咀嚼や飲み込みに不安がある場合は、管理栄養士などが食事の様子を観察してくれるミールラウンドを実施しているか確認することをおすすめします。可能であれば、事前に献立表を見たり、試食の機会を利用したりすることで、実際の食事をチェックすることができます。

施設の雰囲気

施設の雰囲気が入居予定の方に合っているかを調べるには、施設の男女比や年齢比を見てみましょう。また、イベントの有無や施設内の雰囲気もチェックすることが大切です。大人数が苦手な方は個室でゆっくり過ごせる環境があるか、おしゃべり好きな方はほかの利用者とコミュニケーションを取れる場があるかなど、施設の環境や雰囲気が利用者に合っているか、事前に確認しておくとよいでしょう。人が多い時間帯に見学に行くと、普段の雰囲気がわかりやすいのでおすすめです。

 プライベートの有無

個室か多床室(相部屋)かによっても、生活スタイルは大きく変わります。プライベート空間を確保したい、今までと変わらない生活を維持したいという場合には、個室に入居できるかの確認も必要です。ある程度自立している場合には、個人用の浴室やキッチンの有無もチェックしておくと、入居後の生活がイメージしやすくなるでしょう。

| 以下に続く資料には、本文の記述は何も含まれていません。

(* ===== verification/AuthSso.v ===== *)
(** * Single sign-on and SCIM ([auth/sso.py], [auth/vocab.py])

    The relying-party configuration of an organisation with its domains, single-use login states,
    provisioning at login, and the SCIM bearer, group map, provisioning and deprovisioning. *)

From S2P Require Import Prelude.
From S2P Require Import PyStr.
From S2P Require Import PyDict.
From S2P Require Import Policy.
From S2P Require Import AuthPolicies.
From S2P Require Import AuthStore.

Local Open Scope py_scope.

(** ** Tables *)

Record SsoConfig := { so_issuer : string; so_client : string; so_secret_enc : string; so_required : bool; so_created : Q; so_updated : Q }.

Record LoginState := { lo_org : string; lo_nonce : string; lo_verifier : string; lo_redirect : string; lo_expires : Q }.

Record ScimConfig := { sm_token : option string; sm_map : list (string * string); sm_enabled : bool }.

Record Sso := {
  sso_configs : list (string * SsoConfig);
  sso_domains : list (string * string);
  sso_logins : list (string * LoginState);
  scim_configs : list (string * ScimConfig);
}.

Definition no_sso : Sso := {| sso_configs := []; sso_domains := []; sso_logins := []; scim_configs := [] |}.

(** ** Configuration and login states *)

(** [sorted({d.strip().lower() for d in domains if d.strip()})] *)
Definition clean_domains (domains : list string) : list string :=
  sort_by str_leb (remove_dups (lower <$> List.filter (λ d, negb (d ≡? "")) (strip <$> domains))).

Definition set_sso_config (o : string) (cfg : SsoConfig) (domains : list string) (now : Q) (t : Sso) : res AuthError Sso :=
  let clean := clean_domains domains in
  if existsb (λ d, match dget (sso_domains t) d with Some owner => negb (owner ≡? o) | None => false end) clean then Err (AValue "domain_taken")
  else Ok {| sso_configs := dset (sso_configs t) o
               {| so_issuer := so_issuer cfg; so_client := so_client cfg; so_secret_enc := so_secret_enc cfg; so_required := so_required cfg;
                  so_created := match dget (sso_configs t) o with Some old => so_created old | None => now end; so_updated := now |};
             sso_domains := List.filter (λ kv : string * string, negb (kv.2 ≡? o)) (sso_domains t) ++ ((λ d, (d, o)) <$> clean);
             sso_logins := sso_logins t; scim_configs := scim_configs t |}.

Definition domains_of (o : string) (t : Sso) : list string :=
  sort_by str_leb (omap (λ kv : string * string, if kv.2 ≡? o then Some kv.1 else None) (sso_domains t)).

Definition get_sso_config (o : string) (t : Sso) : option (SsoConfig * list string) :=
  match dget (sso_configs t) o with Some c => Some (c, domains_of o t) | None => None end.

Definition get_sso_config_by_domain (domain : string) (t : Sso) : option (string * SsoConfig) :=
  if domain ≡? "" then None
  else match dget (sso_domains t) (lower (strip domain)) with
       | Some o => match dget (sso_configs t) o with Some c => Some (o, c) | None => None end
       | None => None
       end.

Definition all_sso_issuers (t : Sso) : list string :=
  List.filter (λ i, negb (i ≡? "")) (remove_dups (so_issuer <$> (sso_configs t).*2)).

Definition create_login_state (state : string) (l : LoginState) (t : Sso) : res AuthError Sso :=
  if dmem (sso_logins t) state then Err AIntegrity
  else Ok {| sso_configs := sso_configs t; sso_domains := sso_domains t; sso_logins := dset (sso_logins t) state l; scim_configs := scim_configs t |}.

Definition consume_login_state (state : string) (now : Q) (t : Sso) : option LoginState * Sso :=
  match dget (sso_logins t) state with
  | Some l => (if Qltb (lo_expires l) now then None else Some l,
               {| sso_configs := sso_configs t; sso_domains := sso_domains t; sso_logins := dpop (sso_logins t) state; scim_configs := scim_configs t |})
  | None => (None, t)
  end.

(** ** Provisioning at login *)

Definition get_user_by_oidc (issuer sub : string) (a : Auth) : option User :=
  List.find (λ u, (us_issuer u ≡? Some issuer) && (us_sub u ≡? Some sub)) (a_users a).*2.

Definition with_oidc (issuer sub : string) (x : User) : User :=
  {| us_id := us_id x; us_email := us_email x; us_password := us_password x; us_verified := us_verified x; us_issuer := Some issuer;
     us_sub := Some sub; us_conv := us_conv x; us_model := us_model x |}.

(** [_set_user_oidc]: the pair is unique. *)
Definition set_user_oidc (u issuer sub : string) (a : Auth) : res AuthError Auth :=
  if existsb (λ y, negb (us_id y ≡? u) && same_oidc (Some issuer) (Some sub) y) (a_users a).*2 then Err AIntegrity
  else Ok (update_user u (with_oidc issuer sub) a).

(** [provision_sso_login]; [fresh] is the id of a user it has to create. *)
Definition provision_sso_login (fresh issuer sub email o : string) (now : Q) (a : Auth) : res AuthError (string * bool * Auth) :=
  match get_user_by_oidc issuer sub a with
  | Some u => Ok (us_id u, false, a)
  | None =>
      match get_user_by_email email a with
      | Some u =>
          try! a := set_user_oidc (us_id u) issuer sub a in
          try! a := add_membership o (us_id u) "member" None now a in
          Ok (us_id u, false, a)
      | None =>
          try! a := insert_user (new_user fresh email None true (Some issuer) (Some sub)) a in
          try! a := add_membership o fresh "member" None now a in
          Ok (fresh, true, a)
      end
  end.

(** ** SCIM *)

(** [_SCIM_ROLE_RANK] *)
Definition scim_rank (role : string) : option nat := dget [("auditor", 1); ("member", 2); ("admin", 3)] role.

Definition scim_step (m : list (string * string)) (best : string * nat) (g : string) : string * nat :=
  match dget m g with
  | Some role =>
      if role ≡? "owner" then best
      else match scim_rank role with
           | Some r => if best.2 <? r then (role, r) else best
           | None => best
           end
  | None => best
  end.

Definition resolve_scim_role (groups : list string) (m : list (string * string)) : string := (foldl (scim_step m) ("member", 2) groups).1.

Definition put_scim (o : string) (c : ScimConfig) (t : Sso) : Sso :=
  {| sso_configs := sso_configs t; sso_domains := sso_domains t; sso_logins := sso_logins t; scim_configs := dset (scim_configs t) o c |}.

(** Enabled, the map, and whether there is a token. *)
Definition get_scim_config (o : string) (t : Sso) : bool * list (string * string) * bool :=
  match dget (scim_configs t) o with
  | None => (false, [], false)
  | Some c => (sm_enabled c, sm_map c, match nonempty (sm_token c) with Some _ => true | None => false end)
  end.

(** A new row has the defaults of the schema: no token, an empty map. *)
Definition set_scim_config (o : string) (m : list (string * string)) (enabled : bool) (t : Sso) : Sso :=
  let clean := List.filter (λ kv : string * string, (kv.2 ∈? ROLES) && negb (kv.2 ≡? "owner")) m in
  put_scim o {| sm_token := match dget (scim_configs t) o with Some c => sm_token c | None => None end; sm_map := clean; sm_enabled := enabled |} t.

Definition generate_scim_token (sha : string → string) (raw o : string) (t : Sso) : Sso :=
  put_scim o {| sm_token := Some (sha raw); sm_map := match dget (scim_configs t) o with Some c => sm_map c | None => [] end; sm_enabled := true |} t.

Definition revoke_scim_token (o : string) (t : Sso) : Sso :=
  match dget (scim_configs t) o with
  | Some c => put_scim o {| sm_token := None; sm_map := sm_map c; sm_enabled := sm_enabled c |} t
  | None => t
  end.

(** The first row of that token: two organisations never share a fresh one. *)
Definition org_by_scim_token (sha : string → string) (raw : string) (t : Sso) : option string :=
  if raw ≡? "" then None
  else fst <$> List.find (λ kc : string * ScimConfig, (sm_token kc.2 ≡? Some (sha raw)) && sm_enabled kc.2) (scim_configs t).

Definition granted (role : string) : string := if role ≡? "owner" then "member" else role.

Definition scim_provision (fresh o email role : string) (external_id issuer : option string) (now : Q) (a : Auth) : res AuthError (string * bool * Auth) :=
  match get_user_by_email email a with
  | Some u =>
      try! a := match nonempty external_id, nonempty issuer, nonempty (us_sub u) with
                | Some e, Some i, None => set_user_oidc (us_id u) i e a
                | _, _, _ => Ok a
                end in
      try! a := add_membership o (us_id u) (granted role) None now a in
      Ok (us_id u, false, a)
  | None =>
      try! a := insert_user (new_user fresh email None true issuer external_id) a in
      try! a := add_membership o fresh (granted role) None now a in
      Ok (fresh, true, a)
  end.

Record Deactivated := { de_removed : bool; de_revoked : nat; de_last : bool }.

Definition count_tokens (f : Token → bool) (a : Auth) : nat := length (List.filter f (a_tokens a).*2).

(** [scim_deactivate]; an owner who is the last one is refused before a credential is touched. *)
Definition scim_deactivate (o u : string) (a : Auth) : res AuthError (Deactivated * Auth) :=
  try! removed := remove_membership o u a in
  let '(was, a) := removed in
  let bound t := (tk_user t ≡? u) && (tk_org t ≡? Some o) in
  let unbound t := (tk_user t ≡? u) && (tk_org t ≡? None) in
  let killed := count_tokens bound a in
  let a := drop_tokens bound a in
  match list_user_memberships u a with
  | [] => Ok ({| de_removed := was; de_revoked := killed + count_tokens unbound a; de_last := true |}, drop_tokens unbound a)
  | _ => Ok ({| de_removed := was; de_revoked := killed; de_last := false |}, a)
  end.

また、持ち込める家具や物品などの確認もしておくことが大切です。仏壇の持ち込みや、個室にテレビを設置できるかなど、プライベート空間の環境や許容されていることも事前に確認しましょう。施設によってはペットの飼育が許可されているところもあります。

老人ホームに入れない場合の対応方法

老人ホームは入居希望者が多く、何年も待機しているケースも少なくありません。そのため、希望の老人ホームにすぐに入れるとは限らないのが現状です。すぐに入居できない場合には、在宅サービスの利用を検討しましょう。

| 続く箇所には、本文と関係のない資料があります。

(** A write in one scope is not seen in another. *)
Lemma scope_write_other k o t t' k' : scope_write k o t t' → k' ≠ k → scope_view t' k' = scope_view t k'.
Proof.
  intros Hw Hne. assert ((k ≡? k') = false) as Hkk by (apply bool_decide_eq_false_2; congruence).
  set (seen_in := λ r : PriceOverride, r.1.1 ∈? List.filter (λ s, negb (s ≡? "")) [k']).
  assert (∀ r : PriceOverride, r.1.1 = k → seen_in r = false) as Hscope.
  { intros r Hr. apply bool_decide_eq_false_2. rewrite Hr. cbn. destruct (negb _); [|apply not_elem_of_nil].
    intros ->%list_elem_of_singleton. done. }
  destruct Hw as [by_ b r t' H|by_ b r t' H|by_ usd act ts r t' H| |i ad|i|m row|m].
  - unfold set_catalog_policy in H. destruct (negb _); [done|]. injection H as _ <-.
    unfold scope_view, get_catalog_policy. cbn. unfold upsert_scoped. by rewrite scoped_get_dset_other.
  - assert (t' = set_routings (upsert_scoped (routing_policies t) k o by_ (stored_routing b)) t) as ->
      by (unfold set_routing_policy in H; repeat case_match; by simplify_eq).
    unfold scope_view, get_routing_policy. cbn. unfold upsert_scoped. by rewrite scoped_get_dset_other.
  - unfold set_budget in H. destruct (negb _); [done|]. injection H as _ <-.
    unfold scope_view, get_budget. cbn. unfold upsert_scoped. by rewrite scoped_get_dset_other.
  - unfold delete_budget. destruct (get_budget k t); [|done].
    assert (get_budget k' (set_budgets (dpop (budgets t) k) t) = get_budget k' t) as Hb.
    { unfold get_budget, scoped_get. cbn. destruct (k' ≡? ""); [done|]. by rewrite dget_dpop_ne. }
    unfold scope_view. cbn [snd]. by rewrite Hb.
  - assert (list_adoptions k' (add_adoption k i ad t).2 = list_adoptions k' t) as Hl.
    { unfold list_adoptions. cbn. destruct (k' ≡? ""); [done|]. apply rows_of_filter, bfilter_dset_other; by intros. }
    unfold scope_view. by rewrite Hl.
  - unfold remove_adoption. destruct (k ≡? ""); [done|]. destruct (dget _ _); [|done].
    assert (list_adoptions k' (set_adoptions (dpop (adoptions t) (k, i)) t) = list_adoptions k' t) as Hl.
    { unfold list_adoptions. cbn. destruct (k' ≡? ""); [done|]. apply rows_of_filter, bfilter_dpop_other. by intros. }
    unfold scope_view. cbn [snd]. by rewrite Hl.
  - assert (list_price_overrides [k'] (set_price_override k m row t).2 = list_price_overrides [k'] t) as Hl.
    { unfold list_price_overrides. f_equal. apply (bfilter_dset_other seen_in); intros; by apply Hscope. }
    unfold scope_view. by rewrite Hl.
  - unfold remove_price_override. destruct (k ≡? ""); [done|]. destruct (dget _ _); [|done].
    assert (list_price_overrides [k'] (set_overrides (dpop (overrides t) (k, m)) t) = list_price_overrides [k'] t) as Hl.
    { unfold list_price_overrides. f_equal. apply (bfilter_dpop_other seen_in). intros. by apply Hscope. }
    unfold scope_view. cbn [snd]. by rewrite Hl.
Qed.
(* ===== verification/RequireAuth.v ===== *)
(** * Who is calling ([routes/deps.py])

    From a request's headers and cookies to the identity the gateway reads: the credentials in
    their order, the organisation and the overlays the caller acts under, the application's gate,
    and the gates on a role. *)

From S2P Require Import Prelude.
From S2P Require Import PyStr.
From S2P Require Import PyDict.
From S2P Require Import Catalog.
From S2P Require Import Domain.
From S2P Require Import Identity.
From S2P Require Import Policy.
From S2P Require Import Json.
From S2P Require Import Credentials.
From S2P Require Import AuthPolicies.
From S2P Require Import AuthStore.
From S2P Require Import AuthSso.
From S2P Require Import AuthHistory.

Local Open Scope py_scope.

(** ** Data *)

(** [deps.Identity]: [ai_who] are the attributes the gateway reads. *)
Record AuthIdentity := {
  ai_who : Identity;
  ai_email : option string;
  ai_operator : bool;
  ai_authenticated : bool;
  ai_tenant : option string;
  ai_role : option string;
  ai_unavailable : list string;
  ai_actor : string;
}.

Definition ANONYMOUS : AuthIdentity :=
  {| ai_who := no_identity; ai_email := None; ai_operator := false; ai_authenticated := false; ai_tenant := None; ai_role := None;
     ai_unavailable := []; ai_actor := "user" |}.

Definition OPERATOR : AuthIdentity :=
  {| ai_who := no_identity; ai_email := None; ai_operator := true; ai_authenticated := true; ai_tenant := None; ai_role := None;
     ai_unavailable := []; ai_actor := "operator" |}.

Definition OSS_LOCAL_ORG : string := "local".

Record AuthSettings := { auth_token : string; edition : string; require_email_verify : bool }.

Record Request := {
  rq_method : string;
  rq_authorization : string;
  rq_api_key : string;
  rq_operator_cookie : string;
  rq_session_cookie : option string;
  rq_origin : option string;
  rq_host : string;
}.
(* ===== verification/Runs.v ===== *)
(** * Runs: sessions, their events and their leases ([runs/sessions.py], [runs/events.py], [runs/scoping.py], [sessions_service.py])

    A run is a row that holds a lease, renewed by every event it publishes; its events are numbered
    per run and subscribers read them back from the table.  A conversation is the runs that share a
    conversation id.  The launcher drives a run to a terminal event, the reaper fails the runs whose
    lease has expired.  Wakes carry no data: a subscriber re-reads the table at whatever moments it
    is woken. *)

From stdpp Require Import sorting.
From S2P Require Import Prelude.
From S2P Require Import PyStr.
From S2P Require Import PyDict.
From S2P Require Import Schemas.
From S2P Require Import Policy.

Local Open Scope py_scope.

(** ** Tables *)

Record Session := {
  se_run : string;
  se_query : string;
  se_status : string;
  se_answer : string;
  se_error : string;
  se_tasks : list json;
  se_cost : Q;
  se_created : Q;
  se_conv : option string;
  se_turn : option Z;
  se_user : option string;
  se_lane : option string;
  se_model : option string;
  se_holder : option string;
  se_lease : option Q;
}.

Record Event := { ev_seq : Z; ev_ts : Q; ev_kind : string; ev_data : list (string * json) }.

(** The events carry their run; [rate_limits] counts per scope and window. *)
Record Runs := {
  rs_sessions : list (string * Session);
  rs_events : list (string * Event);
  rs_limits : list (string * Z * Z);
}.

Definition no_runs : Runs := {| rs_sessions := []; rs_events := []; rs_limits := [] |}.

Definition TERMINAL_KINDS : list string := ["run_done"; "run_failed"; "run_cancelled"].
Definition TERMINAL_STATUSES : list string := ["done"; "failed"; "cancelled"].

Definition with_sessions (t : list (string * Session)) (r : Runs) : Runs :=
  {| rs_sessions := t; rs_events := rs_events r; rs_limits := rs_limits r |}.

Definition update_session (run : string) (f : Session → Session) (r : Runs) : Runs :=
  match dget (rs_sessions r) run with Some s => with_sessions (dset (rs_sessions r) run (f s)) r | None => r end.

(** ** Scoping *)

(** [_scope]: an operator, who has no id, sees every row; a user their own. *)
Definition in_scope (user owner : option string) : bool := match user with None => true | Some u => owner ≡? Some u end.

介護保険を利用するサービスとしては、訪問介護、デイサービス、ショートステイ、福祉用具レンタルなどがありますので、希望する場合には地域包括支援センターへ相談するのがおすすめです。

また、介護保険外の自費で受けられるサービスにもさまざまなものがあります。訪問介護や生活支援のほか、自費サービスの場合は介護保険では受けられないサービスを利用できるのがポイント。例えば、散歩や趣味のための外出付き添い、草むしりやペットの世話、家族の援助になる家事代行、認知症の方の話し相手など、日常生活におけるさまざまな面で役立つサービスが提供されています。老人ホームに入る前のサービスとして、介護保険外のサービスも検討してみてはいかがでしょうか。

 

介護保険外だからいつでも、なんでも相談できる

 

まとめ

老人ホームにはさまざまな種類があり、それぞれ入居条件や利用できるサービス、かかる費用が大きく異なります。
老人ホームへの入居を検討する際には、入居者に適した種類かどうか、受けられるケアやサービスの内容、費用、施設の環境や雰囲気など、総合的に判断して施設選びをしましょう。

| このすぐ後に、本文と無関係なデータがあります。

Definition own_view (u : string) (c : Canvas) : View :=
  {| vw_lists := List.filter (λ kv : string * ListRow, (li_user kv.2 ≡? Some u) && true) (cv_lists c);
     vw_items := List.filter (λ kv : string * string * Item, list_owner c kv.1.1 ≡? Some u) (cv_items c);
     vw_positions := List.filter (λ kv : string * string * Position, (po_user kv.2 ≡? Some u) && exists_for (Some u) c kv.1) (cv_positions c);
     vw_desks := List.filter (λ d, de_user d ≡? Some u) (cv_desks c);
     vw_bindles := List.filter (λ kv : string * Bindle, (bi_user kv.2 ≡? Some u) && true) (cv_bindles c);
     vw_documents := List.filter (λ kv : string * Document, (dc_user kv.2 ≡? Some u) && true) (cv_documents c);
     vw_objects := List.filter (λ kv : string * string * Object, (ob_user kv.2 ≡? Some u) && true) (cv_objects c);
     vw_board := events_of ("board:" +:+ u) (cv_runs c) |}.

Lemma view_eq u c c' :
  vw_lists (own_view u c') = vw_lists (own_view u c) → vw_items (own_view u c') = vw_items (own_view u c) →
  vw_positions (own_view u c') = vw_positions (own_view u c) → vw_desks (own_view u c') = vw_desks (own_view u c) →
  vw_bindles (own_view u c') = vw_bindles (own_view u c) → vw_documents (own_view u c') = vw_documents (own_view u c) →
  vw_objects (own_view u c') = vw_objects (own_view u c) → vw_board (own_view u c') = vw_board (own_view u c) →
  own_view u c' = own_view u c.
Proof. unfold own_view. cbn. congruence. Qed.

(** Publishing changes no owner of a session, and only the board of the caller. *)
Lemma publish_owner run kind payload ts r s :
  se_user <$> dget (rs_sessions (publish holder ttl run kind payload ts r).2) s = se_user <$> dget (rs_sessions r) s.
Proof.
  unfold publish, update_session. cbn. destruct (dget (rs_sessions r) run) as [x|] eqn:E; [|done]. cbn.
  destruct (decide (s = run)) as [->|Hne]; [|by rewrite dget_dset_ne]. by rewrite dget_dset_eq, E.
Qed.

Lemma announce_backing user kind payload ts c key : backing key (announce holder ttl user kind payload ts c) = backing key c.
Proof. destruct key as [k o]. unfold backing, announce, publish_board. cbn [cv_runs with_runs cv_lists cv_bindles cv_objects]. by rewrite publish_owner. Qed.

Lemma announce_exists user u kind payload ts c key : exists_for u (announce holder ttl user kind payload ts c) key = exists_for u c key.
Proof. unfold exists_for. by rewrite announce_backing. Qed.

Lemma announce_view v u kind payload ts c :
  v ≠ u → v ≠ "" → own_view u (announce holder ttl (Some v) kind payload ts c) = own_view u c.
Proof.
  intros Hvu Hv. apply view_eq; try reflexivity.
  - cbn. apply bfilter_ext. intros x _. by rewrite announce_exists.
  - cbn [vw_board own_view announce with_runs cv_runs]. unfold publish_board. rewrite (proj1 (publish_events _ _ _ _ _ _ _ _)).
    replace (default "anon" (nonempty (Some v))) with v by (unfold nonempty; by destruct v).
    rewrite bool_decide_eq_false_2, app_nil_r; [done|]. by intros [= ?].
Qed.

Lemma exists_owned u c key : exists_for (Some u) c key = (backing key c ≡? Some (Some u)).
Proof.
  unfold exists_for. destruct (backing key c) as [o|]; cbn; [|by rewrite bool_decide_eq_false_2].
  apply bool_decide_ext. split; [by intros ->|by intros [= ->]].
Qed.

(** Whether a user owns the row of a key. *)
Definition owned {K V} `{EqDecision K} (owner : V → option string) (u : string) (t : list (K * V)) (k : K) : bool :=
  (owner <$> dget t k) ≡? Some (Some u).

Lemma backing_lists u t c key :
  (∀ l, owned li_user u t l = owned li_user u (cv_lists c) l) → exists_for (Some u) (with_lists t c) key = exists_for (Some u) c key.
Proof. intros Ht. rewrite !exists_owned. destruct key as [k o]. unfold backing. destruct (k ≡? "list"); [|done]. apply Ht. Qed.

Lemma backing_bindles u t c key :
  (∀ b, owned bi_user u t b = owned bi_user u (cv_bindles c) b) → exists_for (Some u) (with_bindles t c) key = exists_for (Some u) c key.
Proof.
  intros Ht. rewrite !exists_owned. destruct key as [k o]. unfold backing. destruct (k ≡? "list"); [done|]. destruct (k ≡? "session"); [done|].
  destruct (k ≡? "bindle"); [|done]. apply Ht.
Qed.

Lemma backing_objects u t c key :
  (∀ k, owned ob_user u t k = owned ob_user u (cv_objects c) k) → exists_for (Some u) (with_objects t c) key = exists_for (Some u) c key.
Proof.
  intros Ht. rewrite !exists_owned. destruct key as [k o]. unfold backing. destruct (k ≡? "list"); [done|]. destruct (k ≡? "session"); [done|].
  destruct (k ≡? "bindle"); [done|]. apply Ht.
Qed.

Lemma list_owner_owned u c l : (list_owner c l ≡? Some u) = owned li_user u (cv_lists c) l.
Proof.
  unfold list_owner, owned. destruct (dget (cv_lists c) l) as [x|]; cbn; [|by rewrite !bool_decide_eq_false_2].
  apply bool_decide_ext. split; [by intros ->|by intros [= ->]].
Qed.

Lemma view_lists u t c :
  List.filter (λ kv : string * ListRow, (li_user kv.2 ≡? Some u) && true) t
    = List.filter (λ kv : string * ListRow, (li_user kv.2 ≡? Some u) && true) (cv_lists c) →
  (∀ l, owned li_user u t l = owned li_user u (cv_lists c) l) → own_view u (with_lists t c) = own_view u c.
Proof.
  intros Hf Ht. apply view_eq; try done; cbn; apply bfilter_ext; intros x _; [by rewrite !list_owner_owned, Ht|by rewrite backing_lists].
Qed.

Lemma view_bindles u t c :
  List.filter (λ kv : string * Bindle, (bi_user kv.2 ≡? Some u) && true) t
    = List.filter (λ kv : string * Bindle, (bi_user kv.2 ≡? Some u) && true) (cv_bindles c) →
  (∀ b, owned bi_user u t b = owned bi_user u (cv_bindles c) b) → own_view u (with_bindles t c) = own_view u c.
Proof. intros Hf Ht. apply view_eq; try done; cbn. apply bfilter_ext. intros x _. by rewrite backing_bindles. Qed.

Lemma view_objects u t c :
  List.filter (λ kv : string * string * Object, (ob_user kv.2 ≡? Some u) && true) t
    = List.filter (λ kv : string * string * Object, (ob_user kv.2 ≡? Some u) && true) (cv_objects c) →
  (∀ k, owned ob_user u t k = owned ob_user u (cv_objects c) k) → own_view u (with_objects t c) = own_view u c.
Proof. intros Hf Ht. apply view_eq; try done; cbn. apply bfilter_ext. intros x _. by rewrite backing_objects. Qed.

大切なのは、入居する方にとって必要なサービスや環境が整っているかどうかという点です。入居時だけでなく、介護や医療ケアが必要になったとき、看取りのときなど、入居した後の生活まで考えて、本人を交えて家族でよく相談して決めることをおすすめします。また、すぐに老人ホームに入れないときには、在宅介護の介護保険サービスや介護保険外サービスを利用するのもひとつの手です。ぜひ検討してみてください。